Rob Cavallo, chairman of Warner Brothers Records, said the Gotye hit came well after the label had signed her, which was in June 2011. He had already decided to pour resources into promoting her. “Kimbra’s a real artist, and I envision her having a 15-to-20-year career,” he said. “She has the potential to be like Prince. That’s how strong her musicality is.”
High praise, yet it remains to be seen if Kimbra’s quirky, jazz-inflected R&B and pop will find a big American audience. She is philosophical about her sudden visibility here when she still has not had a single on the pop charts.
“It’s a good thing, because you get to build a foundation and explain what you’re about,” she said at an interview in Warner Brothers’ New York office. “It’s difficult if you get thrust to the top with a hit single, and nobody knows anything about you.”
Livia Tortella, a co-president of Warner Brothers, said the label is focusing on building an online audience for Kimbra and broadening her exposure by having her open for established artists like Gotye and the group Foster the People.
“Airplay is fine, but our goal is for her to be a headlining artist by fall, and we are really close to that goal,” Ms. Tortella said. “It’s becoming more and more critical for artists like Kimbra that want careers to start developing a following independent of radio.”
Kimbra’s songs are more experimental than many pop radio tracks. She layers her vocals with a loop machine, singing underlying motifs before adding the melody and then a harmony line above. She is fond of complex, syncopated rhythms; unpredictable song structures; and the occasional jazz harmony. She likes to break into scat, yelps, screams, grunts and other unconventional vocal sounds.
“Settle Down,” her biggest hit in Australia, starts with a rhythmic vocal riff, “Boom-bah-boom-BAH,” over which she sings the melody, as syncopated hand claps and sharp synthesizer chords punch in. She says she has always loved pop music, soul and R&B, but wants her own songs to “take a more progressive angle, with theatrical elements.” She admires singer-songwriters, she says, who “use their voices as instruments,” like Björk, Jeff Buckley, Rufus Wainwright and Prince.

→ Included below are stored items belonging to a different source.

Lemma wp_handle_tcp E cfg p e (Q : option (Pdu * Z) → Engine → Prop) :
  (∀ e, E e) → closures_ok cfg → engine_inv e → ip_get IpSrc (ip_of (e_mem e) p) ≠ 0 →
  (∀ p' g e', engine_inv e' → g = 0 ∨ g = 1 ∨ g = 2 → tcp_moves cfg p e e' → Q (Some (p', g)) e') →
  wp (handle_tcp cfg p) E Q e.
Proof.
  intros HE Hcl Hinv Hip HQ. apply wp_bind, wp_tcp_packet; [done..|].
  intros [[p' g] rel] e1 [Hg Hct Hat Ho Hmv Hrel]. cbn in *.
  destruct rel as [pt|]; cycle 1.
  { apply wp_bind, wp_ret, wp_ret, HQ; [done..|]. intros q.
    split; [intros Hq; by rw /session Ho|by apply Hmv]. }
  destruct Hat as [Hat|Hat]; [done|]. destruct Hrel as (Hc & c & Hpt & Hin).
  apply wp_bind, wp_zoom, (wp_release_port_inv _ _ c); [done..|].
  intros st' Hst' Hne Hsh Hout. apply wp_ret, HQ; [done..|]. intros q. cbn. split.
  - intros Hq. rw /session Hne; [congruence|]. by rw Ho.
  - intros Hq. specialize (Hmv q Hq). rw -Hat in Hq. injection Hq as <-. by rw /session Hout pc_release_in_use.
Qed.

Lemma wp_delayed_binding E fuel cfg p e (Q : option (Pdu * Z) → Engine → Prop) :
  (∀ e, E e) → closures_ok cfg → engine_inv e → fetch_ok e →
  (dispatch_of cfg e p = Tcp → ip_get IpSrc (ip_of (e_mem e) p) ≠ 0) →
  (∀ now, (wheel_lag now (cm_wheel (e_cms e)) < fuel)%nat) →
  (∀ p' g e', engine_inv e' → g = 0 ∨ g = 1 ∨ g = 2 → call_moves cfg p e e' → Q (Some (p', g)) e') →
  wp (delayed_binding fuel cfg p) E Q e.
Proof.
  intros HE Hcl Hinv Hf Hip Hlag HQ. rw /wp delayed_binding_eq. revert HQ. rw /call_moves. intros HQ.
  pose proof (filter_groups cfg e p) as Hg. pose proof (offloaded_inv cfg p e Hinv) as Hinv'.
  destruct (offloaded_rest cfg p e) as (Hcm & Hwh & Hrx).
  destruct (dispatch_of cfg e p) as [g|g| |].
  - apply HQ; [done|tauto|done].
  - apply HQ; [done|tauto|by rw Hcm].
  - fold (wp (S := Engine) (o ← timer_tick fuel cfg; mret ((λ _, (p, 0)) <$> o)) E Q (offloaded cfg p e)).
    apply wp_bind, wp_timer_tick; [done..| |by rw Hwh|].
    + rw /fetch_ok Hrx Hcm. exact Hf.
    + intros e1 H1 Hcl1. apply wp_ret, HQ; [done|by left|]. intros q. rw -Hcm. by apply session_closes.
  - apply wp_handle_tcp; [done..| |].
    { rw (same_ip _ _ _ (same_hdrs _ _ _ (offloaded_same cfg p e))). by apply Hip. }
    intros p' g e' H1 H2 H3. apply HQ; [done..|]. intros q. specialize (H3 q).
    by rw concerned_offloaded Hcm in H3.
Qed.

(** A new pipeline: the manager [new] builds, and an empty wheel *)
Lemma engine_inv_new shuffle q ip base detailed w k m w0 w' wh al rx :
  0 ≤ k ≤ 16 → 0 ≤ base < 65536 → base mod 2 ^ k = 0 → 0 < base + 2 ^ k - 1 →
  tcp_dst_port_mask q = 65536 - 2 ^ k →
  (∀ lo hi, shuffle lo hi ≡ₚ seqZ lo (hi - lo + 1)) →
  cm_new shuffle q ip base detailed w = Ok (m, w0) →
  (∀ idx, wheel_entry wh idx = None) →
  engine_inv (mkEngine (mkCmState m w' wh) counter_new counter_new al [] 0 rx [] true).
Proof.
  intros Hk Hb Hmod Hpos Hmask Hsh Hrun Hwh.
  rw (cm_new_eq shuffle q ip base detailed w k) // in Hrun. injection Hrun as <- <-.
  split; [|apply counters_ok_new].
  assert (shuffle (if base =? 0 then 1 else base) (base + 2 ^ k - 2) ≡ₚ
    seqZ (if base =? 0 then 1 else base) (base + 2 ^ k - 1 - (if base =? 0 then 1 else base))) as Hl.
  { rw Hsh. by f_equiv; lia. }
  pose proof (cm_new_inv_of (w_next_store w) q ip base detailed _ k Hk Hb Hmod Hpos Hmask Hl) as Hinv.
  assert (∀ p c, con_at {| record_store := w_next_store w; sock2port := ∅;
       free_ports := shuffle (if base =? 0 then 1 else base) (base + 2 ^ k - 2) ++ [base + 2 ^ k - 1];
       port2con := replicate (Z.to_nat (2 ^ k)) pc_new; pci := q; tcp_port_base := base;
       cm_ip := ip; detailed_records := detailed |} p = Some c → in_use c = false) as Hnew.
  { intros p c. rw /con_at /=. destruct (base <=? p); [|done]. by intros [-> _]%lookup_replicate. }
  split; cbn; [done| | |].
  - intros p c Hc Hin. by rw (Hnew _ _ Hc) in Hin.
  - intros p c Hc Hin. by rw (Hnew _ _ Hc) in Hin.
  - intros idx p. by rw Hwh.
Qed.
End handling.
(** C11. The pipelines of a core keep apart: each closure gets the packets of one
    PCI port (and its timer ticks); what it puts into group 1 leaves by that
    port, group 2 by the kernel interface it was set up with, group 0 nowhere;
    none of its packets reaches a task of another pipeline. *)
Theorem setup_pipes_routed `{FL : !Flows} `{FW : !FlowLaws} core pmd_ports cfg srvs fs fp i :
  (∀ x, x ∈ served core pmd_ports (physical_ports_for_core core pmd_ports) → ∃ k, port_ok cfg x.1 x.2 k) →
  ticks_ok tick_length (system_cpu_clock cfg) → remote_open cfg = true →
  (∀ lo hi, shuffle lo hi ≡ₚ seqZ lo (hi - lo + 1)) →
  (∀ n r c idx, wheel_entry (wheel_new n r c) idx = None) →
  routed (in_sched i) (in_uuids i) →
  wp (setup_pipes_delayed_proxy shuffle tick_length core pmd_ports cfg srvs fs fp) no_panic
    (λ _ i', routed (in_sched i') (in_uuids i')) i.
Proof.
  intros Hl Ht Ho Hsh Hwh Hr. eapply wp_mono; [|by eapply wp_setup_ports].
  intros [] i' (new & msgs & _ & _ & _ & _ & _ & _ & H). by apply H.
Qed.

(** The check against an overflow of the wheel compares the configured timeout,
    in milliseconds, with cycles: what [setup] keeps is the smaller of the two
    numbers, and a timeout below the limit is scheduled (nftcp.rs 561) past it
    as soon as its cycles exceed the limit by a thousandth of the clock. *)
Theorem clamp_timeout_units wh t clock :
  clamp_timeout wh (Some t) = Some (Z.min t (wheel_get_max_timeout_cycles wh)) ∧
  (t ≤ wheel_get_max_timeout_cycles wh →
   (wheel_get_max_timeout_cycles wh + 1) * 1000 ≤ t * clock →
   clamp_timeout wh (Some t) = Some t ∧ wheel_get_max_timeout_cycles wh < t * clock / 1000).
Proof.
  assert (clamp_timeout wh (Some t) = Some (Z.min t (wheel_get_max_timeout_cycles wh))) as Hc.
  { rw /clamp_timeout. destruct (Z.ltb_spec (wheel_get_max_timeout_cycles wh) t); f_equal; lia. }
  split; [done|]. intros Hle Hbig. rw Hc. split; [f_equal; lia|].
  enough (wheel_get_max_timeout_cycles wh + 1 ≤ t * clock / 1000) by lia.
  apply Z.div_le_lower_bound; lia.
Qed.
Lemma wp_write_rows len rows : ∀ i n min max o (Q : unit → Out → Prop),
  0 ≤ i → i + Z.of_nat (length rows) = len → len < 2 ^ 31 → 0 ≤ n ≤ i →
  Forall (λ x, cr_states x.1 ≠ []) rows → Forall (λ x, ext_wf x.2) rows →
  in_order (min_of rows.*1 min) (max_of rows.*1 max) →
  Q tt {| o_file := o_file o ++ rows_lines i rows;
          o_log := o_log o ++ if decide (rows = []) then []
                              else sum_line len (min_of rows.*1 min) (max_of rows.*1 max) |} →
  wp (write_rows files len i rows n min max) no_panic Q o.
Proof.
  induction rows as [|[c s] rows IH]; intros i n min max o Q Hi Hlen Hmax Hn Hst Hw Hord HQ.
  { apply wp_ret. destruct o. cbn in HQ. by rw !app_nil_r in HQ. }
  inversion_clear Hst as [|? ? Hc Hst']. inversion_clear Hw as [|? ? Hs Hw']. cbn [fst snd length] in *.
  cbn [write_rows]. apply wp_bind, wp_write_all, wp_bind, wp_lift. rw ext_display_eq; [done|]. cbn [wpr].
  apply wp_bind, wp_write_all, wp_bind, wp_lift.
  destruct (last (cr_states c)) as [l|] eqn:Hl; [|by apply last_None in Hl].
  assert (∀ b : bool, wp (
    completed_count ← lift (if b then arith_i32 (n + 1) else Ok n);
    let min' := if first_or_max c <? first_or_max min then c else min in
    let max' := if last_or_0 max <? last_or_0 c then c else max in
    sum_up len i min' max';; write_rows files len (i + 1) rows completed_count min' max') no_panic Q
    (o <| o_file := (o_file o ++ [format_6 i +:+ ": " +:+ cr_display c +:+ newline])
            ++ ["        " +:+ server_text s +:+ newline] |>)) as Hrest.
  { intros b. apply wp_bind, wp_lift.
    assert (wpr (if b then arith_i32 (n + 1) else Ok n) no_panic (λ m, 0 ≤ m ≤ i + 1)) as Hcount.
    { destruct b; cbn; [|lia]. rw arith_i32_ok; [lia|]. cbn. lia. }
    eapply wpr_mono; [|exact Hcount]. intros m Hm. cbv beta in Hm. cbv zeta.
    apply wp_bind, wp_sum_up; [lia|done|..].
    - intros Hlast. destruct rows; [exact Hord|cbn in Hlen; lia].
    - apply IH; [lia..|done|done|exact Hord|].
      revert HQ. cbn -[sum_line]. rw -!app_assoc /=.
      destruct rows as [|x rows]; cbn -[sum_line].
      + cbn in Hlen. rw (proj2 (Z.eqb_eq i (len - 1))); [lia|]. by rw app_nil_r.
      + cbn in Hlen. rw (proj2 (Z.eqb_neq i (len - 1))); [lia|]. done. }
  destruct (closed_by_fin _); cbn [unwrap mbind res_bind wpr]; [exact (Hrest _)|exact (Hrest false)].
Qed.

Kimbra, born in March 1990, grew up in Hamilton, New Zealand, the daughter of a physician and a nurse. She learned to sing when she joined her middle school’s jazz choir and discovered Ella Fitzgerald; she started writing songs on guitar and doing solo engagements. A boyfriend in high school turned her on to Miles Davis and the Mars Volta. She bought a loop pedal and started experimenting with layered vocals. When she was 17, Mark Richardson, a manager and producer, persuaded her to move to Melbourne, Australia, and pursue music rather than go to college.
It was in Melbourne that she started working on “Vows” with François Tétaz, who is Gotye’s producer. (He introduced the two singers.) The album was a long time in gestation. Both Mr. Tétaz and Mr. Richardson counseled Kimbra to wait until she had a strong set of songs.